With respect to placental factors (Table 2B), not only were decidual arteriolopathy, infarctions, and laminar necrosis most common in UH, which is understandable and consistent with the literature data [12,17,19]; in addition, chronic hypoxic lesions associated with an increased amount of extravillous trophoblasts (increased number of cell islands/placental septa and microscopic chorionic cysts) were more common in the UH group. It appears that they may be regarded as the complementary criteria of this type of chronic placental hypoxia in histologically borderline cases. Diffuse villous fibrosis (or increased extracellular matrix of chorionic villi) was more frequent in the PU group, possibly as evidence of a nonacute umbilical cord compromise [34,35], as occult cord compromise is notoriously difficult to exclude clinically. Therefore, only clinically positive cases (variable decelerations, encirclements, prolapse, and true knots) were statistically analyzed in this material.

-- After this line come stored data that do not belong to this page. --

(** The part of ten rows of the key, closed. *)
Lemma suffix_checksums_describe_files_witness :
  match write_calls 20 [(ten_rows, None)] (key_writer 4 Ordinary).1 with
  | Returns _ w =>
      match
        writeSuffixAndGetChecksums [("k", UInt8)] None
          (w, (key_writer 4 Ordinary).2)
      with
      | Returns checksums (w', fs') =>
          files fs' !! "/part/checksums.txt"
          = Some (Checksums_write checksums) /\
          column_streams (base w') = ∅
      | _ => False
      end
  | _ => False
  end.
Proof.
  set (st0 := key_writer 4 Ordinary).
  set (r1 := write_calls 20 [(ten_rows, None)] st0.1).
  set (w := match r1 with Returns _ w => w | _ => st0.1 end).
  assert (E1 : r1 = Returns tt w) by (vm_compute; reflexivity).
  rewrite E1.
  set (r2 := writeSuffixAndGetChecksums [("k", UInt8)] None (w, st0.2)).
  set (checksums := match r2 with Returns c _ => c | _ => ∅ end).
  set (w' := match r2 with Returns _ s => s.1 | _ => w end).
  set (fs' := match r2 with Returns _ s => s.2 | _ => st0.2 end).
  assert (E2 : r2 = Returns checksums (w', fs')) by (vm_compute; reflexivity).
  rewrite E2.
  assert (Hmarks : marks_count w <> 0) by (vm_compute; discriminate).
  destruct (suffix_checksums_describe_files (storage_of 4 Ordinary) "/part/"
              [("k", UInt8)] [("k", UInt8)] LZ4 no_files 20
              [(ten_rows, None)] None st0.2 w checksums w' fs'
              E1 Hmarks E2) as (_ & H2 & _ & _ & H5).
  split; [exact H2 | exact H5].
Defined.

(** ** The column-only writer *)

Lemma on_base_for_each {S B A} (proj : S -> B) (upd : B -> S -> S)
    (l : list A) (f : A -> M B unit) :
  (forall b s, proj (upd b s) = b) ->
  (forall b b' s, upd b (upd b' s) = upd b s) ->
  (forall s, upd (proj s) s = s) ->
  forall s,
  for_each l (fun x => on_base proj upd (f x)) s
  = on_base proj upd (for_each l f) s.
Proof.
  intros L1 L2 L3. induction l as [|x l IH]; intros s; simpl.
  - unfold on_base, ret. now rewrite L3.
  - unfold bind at 1. unfold on_base at 1 3. unfold bind at 1.
    destruct (f x (proj s)) as [[] b|e b| |]; try reflexivity.
    rewrite IH. unfold on_base. rewrite L1.
    destruct (for_each l f b) as [[] b'|e b'| |]; try reflexivity;
      now rewrite L2.
Qed.

Lemma for_each_map {S A B} (g : A -> B) (l : list A) (f : B -> M S unit) s :
  for_each (map g l) f s = for_each l (fun x => f (g x)) s.
Proof.
  revert s. induction l as [|x l IH]; intros s; simpl; [reflexivity|].
  unfold bind. destruct (f (g x) s); try reflexivity. apply IH.
Qed.

Lemma for_each_ext_in {S A} (l : list A) (f g : A -> M S unit) :
  (forall x, In x l -> forall s, f x s = g x s) ->
  forall s, for_each l f s = for_each l g s.
Proof.
  induction l as [|x l IH]; intros Hfg s; simpl; [reflexivity|].
  unfold bind. rewrite (Hfg x) by now left.
  destruct (g x s); try reflexivity. apply IH.
  intros y Hy. apply Hfg. now right.
Qed.
(** ** The program

    [filepath.Match] and the tokenizer of [tiktoken-go] are libraries the
    program links against.  The development is parametric in both: every
    theorem of the section holds for whatever matcher and encoder are linked
    in, [filepath_Match] above being the instance used for concrete runs. *)

Definition nl : string := String "010" EmptyString.

(** Go's [int] arithmetic (64 bits, two's complement). *)
Definition wrap_int (z : Z) : Z := (z + 2 ^ 63) mod 2 ^ 64 - 2 ^ 63.
Definition add_int (a b : Z) : Z := wrap_int (a + b).

Definition maxTotalTokens : Z := 50000.
Definition maxFileSize : Z := 1 * 1024 * 1024.
Definition maxGoroutines : nat := 10.

(** *** The file system seen by the program *)

(** A directory tree as [filepath.WalkDir] enumerates it: the entries of a
    directory in the order [os.ReadDir] returns them, and the error
    [os.ReadDir] returned with them, if any. *)
#[local] Set Warnings "-register-all".
Inductive node : Type :=
  | File (name : string)
  | Dir (name : string) (entries : list node) (readErr : option string).

Definition nodeName (d : node) : string :=
  match d with File name => name | Dir name _ _ => name end.

(** The result of [os.Lstat] on the root of the walk. *)
Inductive lstat : Type :=
  | LstatErr (msg : string)
  | LstatOk (d : node).

(** What [os.Stat], [os.Open] and [Read] answer for one path. *)
Record fileData : Type := {
  f_size : Z;                   (* info.Size() *)
  f_open : option string;       (* the error of os.Open, if it fails *)
  f_read : option string;       (* the error of Read other than io.EOF *)
  f_bytes : string              (* the content *)
}.

Inductive event : Type :=
  | EvStat (path : string)
  | EvOpen (path : string)
  | EvRead (path : string) (size : nat)
  | EvScan (path : string)
  | EvClose (path : string)
  | EvPrint (text : string).

(** A Go result [(value, err)]. *)
Inductive outcome (A : Type) : Type :=
  | Ok (a : A)
  | Fail (err : string).
Arguments Ok {A} a.
Arguments Fail {A} err.

(** Effectful code returns its value with the trace of what it did. *)
Definition io (A : Type) : Type := A * list event.
#[export] Instance io_ret : MRet io := λ A a, (a, []).
#[export] Instance io_bind : MBind io :=
  λ A B f m, let '(b, t) := f m.1 in (b, m.2 ++ t).
Definition emit (e : event) : io unit := (tt, [e]).

Definition prints (t : list event) : list string :=
  omap (λ e, match e with EvPrint text => Some text | _ => None end) t.

(** The errors a [WalkDirFunc] returns. *)
Inductive error : Type :=
  | SkipDir
  | IOError (msg : string).

(** What [WalkDir] hands to the callback: an entry with [err == nil], or an
    error (with the entry, or with [nil] when [Lstat] of the root failed). *)
Inductive walkArg : Type :=
  | Entry (isDir : bool)
  | Failure (err : error).

(** [filepath.Join dir name] for the paths of a walk rooted at ["."]: the
    result is cleaned, so the children of the root carry no ["./"]. *)
Definition Join (dir name : string) : string :=
  if String.eqb dir "." then name else dir +:+ "/" +:+ name.

Section WalkDir.
Context {S : Type}.
Variable fn : string → walkArg → S → S * option error.

(** The loop over the entries of a directory in [walkDir]. *)
Definition walkEntries (walk : string → node → S → S * option error)
    (path : string) : list node → S → S * option error :=
  fix go (dirs : list node) (st : S) : S * option error :=
    match dirs with
    | [] => (st, None)
    | d1 :: dirs' =>
        match walk (Join path (nodeName d1)) d1 st with
        | (st, Some SkipDir) => (st, None)
        | (st, Some err) => (st, Some err)
        | (st, None) => go dirs' st
        end
    end.

Fixpoint walkDir (path : string) (d : node) (st : S) : S * option error :=
  match d with
  | File _ => fn path (Entry false) st
  | Dir _ entries readErr =>
      match fn path (Entry true) st with
      | (st, Some SkipDir) => (st, None)
      | (st, Some err) => (st, Some err)
      | (st, None) =>
          match readErr with
          | Some msg =>
              match fn path (Failure (IOError msg)) st with
              | (st, Some SkipDir) => (st, None)
              | (st, Some err) => (st, Some err)
              | (st, None) => walkEntries walkDir path entries st
              end
          | None => walkEntries walkDir path entries st
          end
      end
  end.

Definition WalkDir (root : string) (info : lstat) (st : S) : S * option error :=
  let '(st, err) :=
    match info with
    | LstatErr msg => fn root (Failure (IOError msg)) st
    | LstatOk d => walkDir root d st
    end in
  match err with
  | Some SkipDir => (st, None)
  | _ => (st, err)
  end.
End WalkDir.

(** *** [os] and [bufio] *)

Definition os_Stat (fs : gmap string fileData) (path : string) : io (outcome Z) :=
  emit (EvStat path);;
  mret (match fs !! path with
        | None => Fail ("stat " +:+ path +:+ ": no such file or directory")
        | Some f => Ok (f_size f)
        end).

Definition os_Open (fs : gmap string fileData) (path : string)
    : io (outcome fileData) :=
  emit (EvOpen path);;
  mret (match fs !! path with
        | None => Fail ("open " +:+ path +:+ ": no such file or directory")
        | Some f => match f_open f with Some err => Fail err | None => Ok f end
        end).

Fixpoint takeBytes (n : nat) (s : string) : string :=
  match n, s with
  | S n, String c s' => String c (takeBytes n s')
  | _, _ => EmptyString
  end.

(** [file.Read(buf)] on a freshly opened file: the first [len(buf)] bytes of
    the content ([io.EOF] on an empty file is not an error for the caller). *)
Definition file_Read (path : string) (f : fileData) (size : nat)
    : io (outcome string) :=
  emit (EvRead path size);;
  mret (match f_read f with
        | Some err => Fail err
        | None => Ok (takeBytes size (f_bytes f))
        end).

Fixpoint hasNUL (buf : string) : bool :=
  match buf with
  | EmptyString => false
  | String c buf' => Ascii.eqb c zero || hasNUL buf'
  end.

(** The lines [bufio.Scanner] yields with the default split function
    [ScanLines]: the text between newlines, a last line without newline
    included when it is not empty. *)
Fixpoint rawLines (cur data : string) : list string :=
  match data with
  | EmptyString => if String.eqb cur "" then [] else [cur]
  | String c data' =>
      if Ascii.eqb c "010" then cur :: rawLines "" data'
      else rawLines (cur +:+ String c "") data'
  end.

(** [dropCR]: one trailing carriage return is removed from a line. *)
Fixpoint dropCR (line : string) : string :=
  match line with
  | EmptyString => EmptyString
  | String c EmptyString => if Ascii.eqb c "013" then EmptyString else line
  | String c r => String c (dropCR r)
  end.

Definition maxScanTokenSize : Z := 64 * 1024.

In summary, examination of the placenta provides a chance to retrospectively diagnose in utero chronic hypoxia in the second half of pregnancy. Since the placenta is a large organ with a large reserve capacity, one cannot expect an absolute correlation with maternal and fetal conditions, particularly because many complications of pregnancy occur either acutely or are not caused primarily by placental pathology. Because a multiplicity of placental lesions increases the risk of fetal complications [42], in addition to naming various focal placental hypoxic lesions, recognition of various chronic hypoxic patterns should help to identify more cases of placental hypoxic injury, not just those limited to poor uteroplacental perfusion, and to clarify the etiopathogenesis of a significant proportion of complications of pregnancy and abnormal fetal or neonatal outcomes. Because the placenta does not respond in a single way to hypoxia, the histological changes should be explained in the context of clinical complications of pregnancy and gross placental and umbilical cord findings. The author believes that such an approach can contribute to a better explanation of perinatal morbidity/mortality and the mechanism of fetal injury, which potentially could be beneficial for management of future pregnancies.